YOUR INSTRUCTIONS: In the listing below, find every line with the string "dict" and pull it out.
── DATA EXCERPTS ──
(** *** The last non-empty assistant message *)

(** The messages of a possibly nested sequence, in order. *)
Fixpoint leaves (r : Raw) : list Raw :=
  match r with
  | RNone => []
  | RSeq l => flat_map leaves l
  | m => [m]
  end.

(** A text is non-blank when some character of it is not a blank. *)
Fixpoint nonblank (s : string) : bool :=
  match s with
  | EmptyString => false
  | String c s' => negb (Py.isspace c) || nonblank s'
  end.

(** List-valued content joined with spaces, every part included. *)
Definition joined_text (content : Content) : string :=
  match content with
  | CStr s => s
  | CList l => Py.join " " (map item_str l)
  end.

(** List-valued content joined with spaces, the parts that are falsy
    (an empty string, an empty dict, ...) left out. *)
Definition truthy_parts (l : list Item) : list Item :=
  filter (fun x => item_truthy x = true) l.

Definition joined_truthy_text (content : Content) : string :=
  match content with
  | CStr s => s
  | CList l => Py.join " " (map item_str (truthy_parts l))
  end.

(** An assistant message whose text, read by [text], is non-blank;
    nothing for a human or a tool-result message. *)
Definition nonblank_assistant_by (text : Content -> string) (r : Raw)
    : option Message :=
  match r with
  | RMsg (AIMessage content tcs) =>
      if nonblank (text content) then Some (AIMessage content tcs) else None
  | _ => None
  end.

Definition most_recent_by (text : Content -> string) (msgs : list Raw)
    : option Message :=
  last (omap (nonblank_assistant_by text) (flat_map leaves msgs)).

(** Whether a part that is falsy prints blank: so it is for a string,
    not for an empty dict, which prints as two braces. *)
Definition prints_blank_when_falsy (x : Item) : Prop :=
  item_truthy x = false -> nonblank (item_str x) = false.

(** The rule with every part joined. *)
Definition nonblank_assistant : Raw -> option Message :=
  nonblank_assistant_by joined_text.

Definition most_recent_nonblank_assistant : list Raw -> option Message :=
  most_recent_by joined_text.

(** The rule with the truthy parts joined. *)
Definition nonblank_truthy_assistant : Raw -> option Message :=
  nonblank_assistant_by joined_truthy_text.

Definition most_recent_nonblank_truthy_assistant : list Raw -> option Message :=
  most_recent_by joined_truthy_text.

(** *** The chart kind of the auto-plot, as the specification has it *)

Definition spec_chart_kind (text_lower : string) : string :=
  if Py.contains "bar chart" text_lower || Py.contains "bar" text_lower then "bar"
  else if Py.contains "scatter" text_lower then "scatter"
  else "line".

(** *** The tool step hands control back to the requesting step *)

Definition tool_returns_to_requester (g : StateGraph) (requester : string) : Prop :=
  forall state m,
    last_message state = Ok m -> requests_tool m = true ->
    next_node g requester state = Ok "tools" /\
    forall state', next_node g "tools" state' = Ok requester.

(** *** What the routers read *)

Definition last_requests_tool (state : MyGraphState) : option bool :=
  requests_tool <$> last (messages state).

(** *** Messages by author *)

Definition authored_by (node : string) (r : Run) : list Message :=
  concat (map snd (filter (fun e => fst e = node) (log r))).

Definition supported_chart_type (chart_type : string) : bool :=
  String.eqb chart_type "line" || String.eqb chart_type "bar"
  || String.eqb chart_type "scatter".

Definition set_mode (m : option string) (state : MyGraphState) : MyGraphState :=
  {| messages := messages state; mode := m; table_text := table_text state |}.

(** *** The transitions of the pipeline *)

(** The pairs (step, next step) the graph of [create_graph] allows. *)
Definition graph_edge (a b : string) : Prop :=
  (a = "planner_agent" /\ b = "researcher_agent") \/
  (a = "researcher_agent" /\ (b = "tools" \/ b = "summarizer_agent")) \/
  (a = "tools" /\ b = "researcher_agent") \/
  (a = "summarizer_agent" /\ b = "visualizer_agent").

(** A sequence of steps in which each one is followed by an allowed one. *)
Inductive walk (R : string -> string -> Prop) : list string -> Prop :=
| walk_nil : walk R []
| walk_one a : walk R [a]
| walk_cons a b l : R a b -> walk R (b :: l) -> walk R (a :: b :: l).

(** What the run loop cannot tell apart: two states with the same
    messages, the same table_text and the same effective mode. *)
Definition same_view (s1 s2 : MyGraphState) : Prop :=
  messages s1 = messages s2 /\ table_text s1 = table_text s2 /\
  get_mode s1 = get_mode s2.

(** The chart kind of the auto-plot, as the code has it. *)
Definition guarded_chart_kind (text_lower : string) : string :=
  if Py.contains "bar chart" text_lower
     || (Py.contains "bar" text_lower && negb (Py.contains "line" text_lower))
  then "bar"
  else if Py.contains "scatter" text_lower then "scatter"
  else "line".

End Statements.

(** ** src/config/settings.py *)

Module Config.

(** The three keys, each read with [os.getenv(name, "")]. *)
Record Settings := {
  GOOGLE_API_KEY : string;
  TAVILY_API_KEY : string;
  ANTHROPIC_API_KEY : string
}.

(** The list [missing] that [validate] builds. *)
Definition missing_variables (s : Settings) : list string :=
  let missing := [] in
  let missing := if Py.truthy (GOOGLE_API_KEY s) then missing
                 else (missing ++ ["GOOGLE_API_KEY"])%list in
  let missing := if Py.truthy (TAVILY_API_KEY s) then missing
                 else (missing ++ ["TAVILY_API_KEY"])%list in
  let missing := if Py.truthy (ANTHROPIC_API_KEY s) then missing
                 else (missing ++ ["ANTHROPIC_API_KEY"])%list in
  missing.

(** [Settings.validate]: the lines it prints and the value it returns. *)
Definition validate (s : Settings) : list string * bool :=
  let missing := missing_variables s in
  let printed :=
    match missing with
    | [] => []
    | _ :: _ => ["WARNING: Missing environment variables: " +:+ Py.join ", " missing]
    end in
  (printed, Nat.eqb (length missing) 0).

End Config.

(** ** main.py and examples.py: what is reported of a finished run *)

Module Main.
Import Helpers.

(** [final.content if final else "(no non-empty AI message)"], where
    [final = last_nonempty_ai_message(out["messages"])]. *)
Definition final_output (out : MyGraphState) : Content :=
  match last_nonempty_ai_message (map RMsg (messages out)) with
  | Some (AIMessage content _) => content
  | Some (ToolMessage _ _ content) => content
  | Some (HumanMessage content) => content
  | Some (SystemMessage content) => content
  | None => CStr "(no non-empty AI message)"
  end.

(** The loop over [out["messages"]] that reports the plots: the contents
    of the tool messages named [plot_table], in order. *)
Definition plots_produced (out : MyGraphState) : list Content :=
  omap (fun m => match m with
                 | ToolMessage _ name content =>
                     if String.eqb name "plot_table" then Some content else None
                 | _ => None
                 end)
       (messages out).

End Main.

(** ** Further fixtures and notions used by the additional properties *)

Module MoreFixtures.
Import Visualization Search Routing Nodes Graph Fixtures Config.

Definition single_numeric_column : string :=
  "value" +:+ nl +:+ "1" +:+ nl +:+ "2".

Definition padded_csv_table : string :=
  "  " +:+ csv_table +:+ nl +:+ nl.

Definition blank_text : string := "  " +:+ nl +:+ " ".

(** A frame with two numeric columns besides the x-column, after a
    column of text. *)
Definition yearly_figures : DataFrame :=
  [ {| series_name := "year"; dtype := int64; cells := ["2020"; "2021"] |};
    {| series_name := "region"; dtype := object_; cells := ["north"; "south"] |};
    {| series_name := "revenue"; dtype := int64; cells := ["100"; "200"] |};
    {| series_name := "profit"; dtype := float64; cells := ["10.5"; "20.5"] |} ].

(** A pandas whose numeric conversion always raises. *)
Definition strict_pandas : Pandas := {|
  read_csv := plain_read_csv;
  to_numeric_coerce := fun _ => None;
  to_datetime_ignore := fun s => Some s
|}.

Definition plot_call : ToolCall := {|
  tc_name := "plot_table";
  tc_args := {[ "table_text" := csv_table ]};
  tc_id := "call_2"
|}.

(** The visualizer asks for the plot tool. *)
Definition visualizer_tool_chat : ChatModel := {|
  invoke_runnable := fun r _ =>
    match r with
    | visualizer_runnable => (CStr "Plotting revenue per year as a line.", [plot_call])
    | _ => (CStr "noted", [])
    end
|}.



(** Two results, the second without content. *)
Definition one_hit : Tavily := {|
  tavily_results := fun _ _ => [Some "EV sales rose."; None; Some ""]
|}.

Definition keys_without_tavily : Settings := {|
  GOOGLE_API_KEY := "g-key";
  TAVILY_API_KEY := "";
  ANTHROPIC_API_KEY := "a-key"
|}.

End MoreFixtures.

Module MoreStatements.
Import Visualization Routing Nodes Graph.

(** What [_flatten_messages] yields: an object that is neither [None] nor
    a list. *)
Definition is_leaf (r : Raw) : Prop :=
  match r with
  | RMsg _ | RForeign => True
  | RNone | RSeq _ => False
  end.

(** Two states the routers cannot tell apart: same messages and
    table_text, and modes that agree on being research and on being
    summary. *)
Definition routing_view (s1 s2 : MyGraphState) : Prop :=
  messages s1 = messages s2 /\ table_text s1 = table_text s2 /\
  String.eqb (get_mode s1) "research" = String.eqb (get_mode s2) "research" /\
  String.eqb (get_mode s1) "summary" = String.eqb (get_mode s2) "summary".

(** Steps of the research loop. *)
Definition research_loop (l : list string) : Prop :=
  Forall (fun n => n = "researcher_agent" \/ n = "tools") l.

(** How a run may go on after the research loop. *)
Definition closing_steps (l : list string) : Prop :=
  l = [] \/ l = ["summarizer_agent"] \/
  l = ["summarizer_agent"; "visualizer_agent"].



(** The errors [plot_table] raises by itself. *)
Definition plot_table_error (chart_type : string) (e : Exn) : Prop :=
  e = ValueError empty_msg \/ e = ValueError unparseable_msg \/
  e = ValueError no_numeric_msg \/ e = ValueError (unsupported_msg chart_type) \/
  e = IndexError.

End MoreStatements.

(** * Proofs *)

(** ** Python strings *)

Module PyFacts.
Import Statements.

Lemma rstrip_by_truthy p s :
  Py.truthy (Py.rstrip_by p s) = existsb (fun c => negb (p c)) (list_ascii_of_string s).
Proof.
  induction s as [|a s IH]; simpl; [reflexivity|].
  destruct (Py.rstrip_by p s) eqn:Hr; simpl in *.
  - rewrite <- IH, orb_false_r. destruct (p a); reflexivity.
  - rewrite <- IH, orb_true_r. reflexivity.
Qed.

Lemma lstrip_by_exists p s :
  existsb (fun c => negb (p c)) (list_ascii_of_string (Py.lstrip_by p s))
  = existsb (fun c => negb (p c)) (list_ascii_of_string s).
Proof.
  induction s as [|a s IH]; simpl; [reflexivity|].
  destruct (p a) eqn:Hp; simpl; [exact IH | rewrite Hp; reflexivity].
Qed.

Lemma nonblank_existsb s :
  nonblank s = existsb (fun c => negb (Py.isspace c)) (list_ascii_of_string s).
Proof. induction s as [|a s IH]; simpl; [reflexivity | rewrite IH; reflexivity]. Qed.

(** [text.strip()] is truthy exactly for a non-blank text. *)
Lemma strip_truthy s : Py.truthy (Py.strip s) = nonblank s.
Proof.
  unfold Py.strip, Py.strip_by.
  rewrite rstrip_by_truthy, lstrip_by_exists, nonblank_existsb. reflexivity.
Qed.

End PyFacts.

(** ** helpers.py *)

Module HelpersFacts.
Import Helpers Statements PyFacts.

(** The stack loop yields the messages of the nested sequence in order. *)
Lemma flatten_loop_leaves stack : flatten_loop stack = flat_map leaves stack.
Proof.
  funelim (flatten_loop stack); simp flatten_loop; simpl.
  - reflexivity.
  - assumption.
  - f_equal. assumption.
  - f_equal. assumption.
  - rewrite H, flat_map_app. reflexivity.
Qed.

(** The text the loop body computes is the truthy parts joined. *)
Lemma content_text_truthy content :
  content_text content = joined_truthy_text content.
Proof. destruct content as [s|[|p l]]; reflexivity. Qed.

Lemma scan_step_spec acc r :
  scan_step acc r
  = match nonblank_truthy_assistant r with Some m => Some m | None => acc end.
Proof.
  unfold nonblank_truthy_assistant, nonblank_assistant_by.
  destruct r as [|[]| |]; simpl; try reflexivity.
  rewrite strip_truthy, content_text_truthy. destruct (nonblank _); reflexivity.
Qed.

(** The loop keeps the last hit, or its initial value when there is none. *)
Lemma fold_scan_last l : forall acc,
  fold_left scan_step l acc =
  match last (omap nonblank_truthy_assistant l) with
  | Some m => Some m
  | None => acc
  end.
Proof.
  induction l as [|r l IH]; intros acc; simpl; [reflexivity|].
  rewrite IH, scan_step_spec.
  destruct (nonblank_truthy_assistant r) as [m|]; simpl; [|reflexivity].
  rewrite last_cons. destruct (last _); reflexivity.
Qed.

Lemma nonblank_app a b : nonblank (a +:+ b) = nonblank a || nonblank b.
Proof.
  induction a as [|c a IH]; [reflexivity|].
  change (String c a +:+ b) with (String c (a +:+ b)).
  simpl. rewrite IH, orb_assoc. reflexivity.
Qed.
───
REPLY TO THE EXERCISE:
    (an empty string, an empty dict, ...) left out. *)
    not for an empty dict, which prints as two braces. *)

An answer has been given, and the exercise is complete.